━━━━━ Entries provided ━━━━━
(* ===== verification/Fields.v ===== *)
(** Messages as sequences of fields.

    A block is written [concat fs]; a load or store at the offset of a field
    reads or replaces that field.  The tactic [busi_steps] runs the
    straight-line parts of the message handlers this way. *)
From S2P Require Import Prelude Rbtree Timer Bytes Tools NetBuf Sql NetMap State.

Lemma ld_concat fs i v n off :
  fs !! i = Some v → n = length v → off = length (concat (take i fs)) →
  ld_bytes n off (concat fs) = Some v.
Proof.
  intros Hi -> ->. rewrite <- (take_drop_middle fs i v Hi) at 2.
  rewrite concat_app. simpl. by apply ld_bytes_mid.
Qed.

Lemma st_concat fs i old v off :
  fs !! i = Some old → length v = length old → off = length (concat (take i fs)) →
  st_bytes off v (concat fs) = Some (concat (<[i:=v]> fs)).
Proof.
  intros Hi Hl ->. rewrite <- (take_drop_middle fs i old Hi) at 2.
  rewrite insert_take_drop by (by eapply lookup_lt_Some).
  rewrite !concat_app. simpl. by apply st_bytes_mid.
Qed.

(** A long enough block has fields of any given sizes. *)
Lemma split_fields (sizes : list nat) (l : bytes) :
  (sum_list sizes ≤ length l)%nat →
  ∃ fs rest, l = concat (fs ++ [rest]) ∧ length <$> fs = sizes.
Proof.
  revert l. induction sizes as [|n sizes IH]; intros l H; simpl in H.
  - exists [], l. simpl. by rewrite app_nil_r.
  - destruct (IH (drop n l)) as (fs & rest & Hd & Hl); [rewrite length_drop; lia|].
    exists (take n l :: fs), rest. split; [simpl; by rewrite <- Hd, take_drop|].
    rewrite fmap_cons, Hl, length_take. f_equal. lia.
Qed.

Lemma le_val_be_bytes n x : le_val (be_bytes n x) = bswap n x.
Proof. done. Qed.
Lemma be_bytes_is n x : is_bytes (be_bytes n x).
Proof. apply Forall_rev, le_bytes_is. Qed.
Lemma le_bytes_ntohl x : le_bytes 4 (ntohl (le_val (be_bytes 4 x))) = le_bytes 4 x.
Proof.
  change (le_val (be_bytes 4 x)) with (htonl x). rewrite ntohl_htonl.
  apply (le_bytes_mod 4).
Qed.
Lemma ntohll_bswap v : is_u64 v → ntohll v = bswap 8 v.
Proof. apply htonll_bswap. Qed.
Lemma le_bytes_ntohll x : le_bytes 8 (ntohll (le_val (be_bytes 8 x))) = le_bytes 8 x.
Proof.
  rewrite ntohll_bswap by apply (bswap_range 8).
  rewrite le_val_be_bytes, bswap_involutive. apply le_bytes_mod.
Qed.
Lemma le_bytes_le_val l n : is_bytes l → length l = n → le_bytes n (le_val l) = l.
Proof. intros ? <-. by apply le_bytes_val. Qed.

(** The hash of a request as text. *)
Lemma hash_run h :
  is_bytes h → length h = 16%nat → gfs_hextostr h 16 = Some (32, hex_digits h).
Proof.
  intros Hb Hl. unfold gfs_hextostr. change (Z.to_nat 16) with 16%nat. rewrite <- Hl.
  rewrite <- (app_nil_r h) at 2. by rewrite hextostr_run.
Qed.

Section fields.
Context {D : Type} `{!Env}.
Implicit Types (ns : svc D) (fs gs : list bytes).

(** Addresses are four bytes and ports are words. *)
Definition conns_ok ns : Prop :=
  map_Forall (λ _ c, length (c_addr c) = 4%nat ∧ is_u32 (u_port (c_user c))) (w_conns (tl_world ns)).
Lemma get_conn_inv a ns c ns' :
  get_conn a ns = Some (c, ns') → ns' = ns ∧ w_conns (tl_world ns) !! a = Some c.
Proof.
  unfold get_conn, getsM. destruct (w_conns _ !! a); [|done]. by intros [= <- <-].
Qed.

Lemma req_run n ty fs i v rsp sb c dl bl ns off :
  fs !! i = Some v → n = length v → off = length (concat (take i fs)) →
  getsM (λ b, ldn n off (b_req b)) (Busi ty (concat fs) rsp sb c dl bl ns) =
    Some (le_val v, Busi ty (concat fs) rsp sb c dl bl ns).
Proof. intros. unfold getsM, ldn. cbn [b_req]. by rewrite (ld_concat _ i v) by done. Qed.
Lemma req_bytes_run n ty fs i v rsp sb c dl bl ns off :
  fs !! i = Some v → n = length v → off = length (concat (take i fs)) →
  req_bytes n off (Busi ty (concat fs) rsp sb c dl bl ns) =
    Some (v, Busi ty (concat fs) rsp sb c dl bl ns).
Proof. intros. unfold req_bytes, getsM. cbn [b_req]. by rewrite (ld_concat _ i v) by done. Qed.
Lemma rsp_run n ty gs i v req sb c dl bl ns off :
  gs !! i = Some v → n = length v → off = length (concat (take i gs)) →
  getsM (λ b, ldn n off (b_rsp b)) (Busi ty req (concat gs) sb c dl bl ns) =
    Some (le_val v, Busi ty req (concat gs) sb c dl bl ns).
Proof. intros. unfold getsM, ldn. cbn [b_rsp]. by rewrite (ld_concat _ i v) by done. Qed.
Lemma rsp_bytes_run n ty gs i v req sb c dl bl ns off :
  gs !! i = Some v → n = length v → off = length (concat (take i gs)) →
  rsp_bytes n off (Busi ty req (concat gs) sb c dl bl ns) =
    Some (v, Busi ty req (concat gs) sb c dl bl ns).
Proof. intros. unfold rsp_bytes, getsM. cbn [b_rsp]. by rewrite (ld_concat _ i v) by done. Qed.

Lemma put_req_run n x ty fs i old rsp sb c dl bl ns off :
  fs !! i = Some old → n = length old → off = length (concat (take i fs)) →
  put_req n off x (Busi ty (concat fs) rsp sb c dl bl ns) =
    Some (tt, Busi ty (concat (<[i := le_bytes n x]> fs)) rsp sb c dl bl ns).
Proof.
  intros ? Hn ?. unfold put_req, set_req, stn, lift. M_unfold. cbn [b_req].
  by erewrite st_concat by (rewrite ?le_bytes_length; done).
Qed.
Lemma put_rsp_run n x ty gs i old req sb c dl bl ns off :
  gs !! i = Some old → n = length old → off = length (concat (take i gs)) →
  put_rsp n off x (Busi ty req (concat gs) sb c dl bl ns) =
    Some (tt, Busi ty req (concat (<[i := le_bytes n x]> gs)) sb c dl bl ns).
Proof.
  intros ? Hn ?. unfold put_rsp, set_rsp, stn, lift. M_unfold. cbn [b_rsp].
  by erewrite st_concat by (rewrite ?le_bytes_length; done).
Qed.

Lemma swap32_run x ty fs i rsp sb c dl bl ns off :
  fs !! i = Some (be_bytes 4 x) → off = length (concat (take i fs)) →
  swap_req32 off (Busi ty (concat fs) rsp sb c dl bl ns) =
    Some (tt, Busi ty (concat (<[i := le_bytes 4 x]> fs)) rsp sb c dl bl ns).
Proof.
  intros Hi Hoff. unfold swap_req32, req32.
  erewrite M_bind_Some by (eapply req_run; [exact Hi|by rewrite be_bytes_length|done]).
  erewrite put_req_run by (done || by rewrite be_bytes_length). by rewrite le_bytes_ntohl.
Qed.
Lemma swap64_run x ty fs i rsp sb c dl bl ns off :
  fs !! i = Some (be_bytes 8 x) → off = length (concat (take i fs)) →
  swap_req64 off (Busi ty (concat fs) rsp sb c dl bl ns) =
    Some (tt, Busi ty (concat (<[i := le_bytes 8 x]> fs)) rsp sb c dl bl ns).
Proof.
  intros Hi Hoff. unfold swap_req64, req64.
  erewrite M_bind_Some by (eapply req_run; [exact Hi|by rewrite be_bytes_length|done]).
  erewrite put_req_run by (done || by rewrite be_bytes_length). by rewrite le_bytes_ntohll.
Qed.

(** Copying the fields a response begins with. *)
Lemma rsp_prefix_run n ty gs1 gs gs2 req sb c dl bl ns :
  gs = gs1 ++ gs2 → n = length (concat gs1) →
  rsp_bytes n 0 (Busi ty req (concat gs) sb c dl bl ns) =
    Some (concat gs1, Busi ty req (concat gs) sb c dl bl ns).
Proof.
  intros -> ->. unfold rsp_bytes, getsM. cbn [b_rsp]. rewrite concat_app.
  by rewrite ld_bytes_front.
Qed.

(** The other fields of the request. *)
Lemma set_sbuf_run s ty req rsp sb c dl bl ns :
  set_sbuf s (Busi ty req rsp sb c dl bl ns) = Some (tt, Busi (D:=D) ty req rsp s c dl bl ns).
Proof. done. Qed.
Lemma set_dslist_run l ty req rsp sb c dl bl ns :
  set_dslist l (Busi ty req rsp sb c dl bl ns) = Some (tt, Busi (D:=D) ty req rsp sb c l bl ns).
Proof. done. Qed.
Lemma set_blist_run l ty req rsp sb c dl bl ns :
  set_blist l (Busi ty req rsp sb c dl bl ns) = Some (tt, Busi (D:=D) ty req rsp sb c dl l ns).
Proof. done. Qed.
Lemma lift_bind {A B} (o : option A) (f : A → M (busi D) B) x (b : busi D) :
  o = Some x → (lift o ≫= f) b = f x b.
Proof. by intros ->. Qed.

(** A call into the service. *)
Lemma in_ns_bind {A B} (m : M (svc D) A) (f : A → M (busi D) B) ty req rsp sb c dl bl ns :
  (in_ns m ≫= f) (Busi ty req rsp sb c dl bl ns) =
    (r ← m ns; f r.1 (Busi ty req rsp sb c dl bl r.2)).
Proof.
  unfold in_ns, zoom. M_unfold. cbn [b_ns]. by destruct (m ns) as [[x ns']|].
Qed.
End fields.

Lemma le_val_le_bytes4 x : is_u32 x → le_val (le_bytes 4 x) = x.
Proof. intros H. rewrite le_val_bytes. by apply Z.mod_small. Qed.
Lemma le_val_le_bytes8 x : is_u64 x → le_val (le_bytes 8 x) = x.
Proof. intros H. rewrite le_val_bytes. by apply Z.mod_small. Qed.
Lemma le_bytes_of_be n x : le_bytes n (le_val (be_bytes n x)) = be_bytes n x.
Proof. apply le_bytes_le_val; [apply be_bytes_is|apply be_bytes_length]. Qed.
Lemma ntohl_be x : ntohl (le_val (be_bytes 4 x)) = u32 x.
Proof. apply ntohl_htonl. Qed.
Lemma htonl_be x : htonl (le_val (be_bytes 4 x)) = u32 x.
Proof. apply ntohl_htonl. Qed.
(** Storing the head of an allocated block. *)
Lemma st_prefix v data :
  (length v ≤ length data)%nat → st_bytes 0 v data = Some (v ++ drop (length v) data).
Proof. intros H. rewrite st_bytes_ok by lia. by rewrite take_0. Qed.

Ltac split_fs Hl :=
  lazymatch type of Hl with
  | _ <$> ?fs = [] => apply fmap_nil_inv in Hl; subst fs; cbn [app]
  | _ <$> ?fs = _ =>
      destruct fs as [|? fs]; [discriminate Hl|];
      rewrite fmap_cons in Hl; injection Hl as ? Hl; split_fs Hl
  end.
(** [split_block l sizes] names the fields of the block [l]. *)
Ltac split_block l sizes :=
  let fs := fresh "fs" in let rest := fresh "rest" in let Hfs := fresh "Hfs" in
  destruct (split_fields sizes l) as (fs & rest & -> & Hfs); [simpl; lia|]; split_fs Hfs.

(** The side condition on an offset: lengths of literal field lists. *)
Ltac fld_off :=
  cbn [take concat]; rewrite ?length_app, ?be_bytes_length, ?le_bytes_length;
  cbn [length]; lia.
Ltac fld_len := rewrite ?be_bytes_length, ?le_bytes_length; cbn [length]; (done || lia).
Ltac fld_red := cbn [insert list_insert].

(** Try a lemma at every field of the list. *)
Ltac at_field tac :=
  first [tac 0%nat | tac 1%nat | tac 2%nat | tac 3%nat | tac 4%nat | tac 5%nat | tac 6%nat
        |tac 7%nat | tac 8%nat | tac 9%nat | tac 10%nat | tac 11%nat | tac 12%nat].

Ltac bstep1 :=
  lazymatch goal with
  | |- (swap_req32 _ ≫= _) _ = _ =>
      at_field ltac:(fun k => erewrite M_bind_Some; [|eapply swap32_run with (i := k); [reflexivity|fld_off]])
  | |- (swap_req64 _ ≫= _) _ = _ =>
      at_field ltac:(fun k => erewrite M_bind_Some; [|eapply swap64_run with (i := k); [reflexivity|fld_off]])
  | |- ((req32 _) ≫= _) _ = _ =>
      at_field ltac:(fun k => erewrite M_bind_Some; [|eapply (req_run 4) with (i := k); [reflexivity|fld_len|fld_off]])
  | |- ((req64 _) ≫= _) _ = _ =>
      at_field ltac:(fun k => erewrite M_bind_Some; [|eapply (req_run 8) with (i := k); [reflexivity|fld_len|fld_off]])
  | |- ((req_bytes _ _) ≫= _) _ = _ =>
      at_field ltac:(fun k => erewrite M_bind_Some; [|eapply req_bytes_run with (i := k); [reflexivity|fld_len|fld_off]])
  | |- ((rsp32 _) ≫= _) _ = _ =>
      at_field ltac:(fun k => erewrite M_bind_Some; [|eapply (rsp_run 4) with (i := k); [reflexivity|fld_len|fld_off]])
  | |- ((rsp_bytes _ _) ≫= _) _ = _ =>
      at_field ltac:(fun k => erewrite M_bind_Some; [|eapply rsp_bytes_run with (i := k); [reflexivity|fld_len|fld_off]])
  | |- ((put_rsp _ _ _) ≫= _) _ = _ =>
      at_field ltac:(fun k => erewrite M_bind_Some; [|eapply put_rsp_run with (i := k); [reflexivity|fld_len|fld_off]])
  | |- ((put_req _ _ _) ≫= _) _ = _ =>
      at_field ltac:(fun k => erewrite M_bind_Some; [|eapply put_req_run with (i := k); [reflexivity|fld_len|fld_off]])
  | |- (get ≫= _) _ = _ => erewrite M_bind_Some; [|reflexivity]; cbv beta;
      cbn [b_ns b_c b_sbuf b_req b_rsp b_type b_dslist b_blist]
  | |- (malloc _ ≫= _) _ = _ => erewrite M_bind_Some; [|reflexivity]
  | |- (mret _ ≫= _) _ = _ => erewrite M_bind_Some; [|reflexivity]
  | |- (set_sbuf _ ≫= _) _ = _ => erewrite M_bind_Some; [|apply set_sbuf_run]
  | |- (set_dslist _ ≫= _) _ = _ => erewrite M_bind_Some; [|apply set_dslist_run]
  | |- (set_blist _ ≫= _) _ = _ => erewrite M_bind_Some; [|apply set_blist_run]
  | |- ((_ ≫= _) ≫= _) _ = _ => rewrite M_bind_assoc
  | |- (rsp_head _ _ ≫= _) _ = _ => unfold rsp_head
  | |- (set_rtn _ ≫= _) _ = _ => unfold set_rtn
  | |- (req_hash ≫= _) _ = _ => unfold req_hash
  end; fld_red; cbv beta.

(** Values that come back out of fields. *)
Ltac fld_simpl :=
  rewrite ?le_bytes_of_be, ?le_bytes_htonl, ?ntohl_be, ?htonl_be;
  rewrite ?le_val_le_bytes4, ?le_val_le_bytes8 by assumption.
(** A program that ends in a store, as a bind. *)
Lemma M_bind_ret {S} (m : M S unit) s : (x ← m; mret x) s = m s.
Proof. M_unfold. by destruct (m s) as [[[] s']|]. Qed.

(** Writing on behind what has been written; [n] bytes are left. *)
Lemma st_append off fin v data :
  off = length fin → (length v ≤ length data)%nat →
  st_bytes off v (fin ++ data) = Some ((fin ++ v) ++ drop (length v) data).
Proof.
  intros -> H. rewrite <- (take_drop (length v) data) at 1.
  rewrite st_bytes_mid by (rewrite length_take; lia). by rewrite <- app_assoc.
Qed.
Lemma lift_prefix {D} {B} v data (f : bytes → M (busi D) B) b :
  (length v ≤ length data)%nat →
  (lift (st_bytes 0 v data) ≫= f) b = f (v ++ drop (length v) data) b.
Proof. intros H. by apply lift_bind, st_prefix. Qed.
Lemma lift_append {D} {B} off fin v data (f : bytes → M (busi D) B) b :
  off = length fin → (length v ≤ length data)%nat →
  (lift (st_bytes off v (fin ++ data)) ≫= f) b = f ((fin ++ v) ++ drop (length v) data) b.
Proof. intros ? H. by apply lift_bind, st_append. Qed.

Ltac bsteps := repeat (bstep1; fld_simpl).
━━━━━
Beginning with the line containing "fs !! i = Some (be_bytes 4" in the material above, copy every line exactly until you have copied the line containing "rsp_bytes n 0".

■ Reply
  fs !! i = Some (be_bytes 4 x) → off = length (concat (take i fs)) →
  swap_req32 off (Busi ty (concat fs) rsp sb c dl bl ns) =
    Some (tt, Busi ty (concat (<[i := le_bytes 4 x]> fs)) rsp sb c dl bl ns).
Proof.
  intros Hi Hoff. unfold swap_req32, req32.
  erewrite M_bind_Some by (eapply req_run; [exact Hi|by rewrite be_bytes_length|done]).
  erewrite put_req_run by (done || by rewrite be_bytes_length). by rewrite le_bytes_ntohl.
Qed.
Lemma swap64_run x ty fs i rsp sb c dl bl ns off :
  fs !! i = Some (be_bytes 8 x) → off = length (concat (take i fs)) →
  swap_req64 off (Busi ty (concat fs) rsp sb c dl bl ns) =
    Some (tt, Busi ty (concat (<[i := le_bytes 8 x]> fs)) rsp sb c dl bl ns).
Proof.
  intros Hi Hoff. unfold swap_req64, req64.
  erewrite M_bind_Some by (eapply req_run; [exact Hi|by rewrite be_bytes_length|done]).
  erewrite put_req_run by (done || by rewrite be_bytes_length). by rewrite le_bytes_ntohll.
Qed.

(** Copying the fields a response begins with. *)
Lemma rsp_prefix_run n ty gs1 gs gs2 req sb c dl bl ns :
  gs = gs1 ++ gs2 → n = length (concat gs1) →
  rsp_bytes n 0 (Busi ty req (concat gs) sb c dl bl ns) =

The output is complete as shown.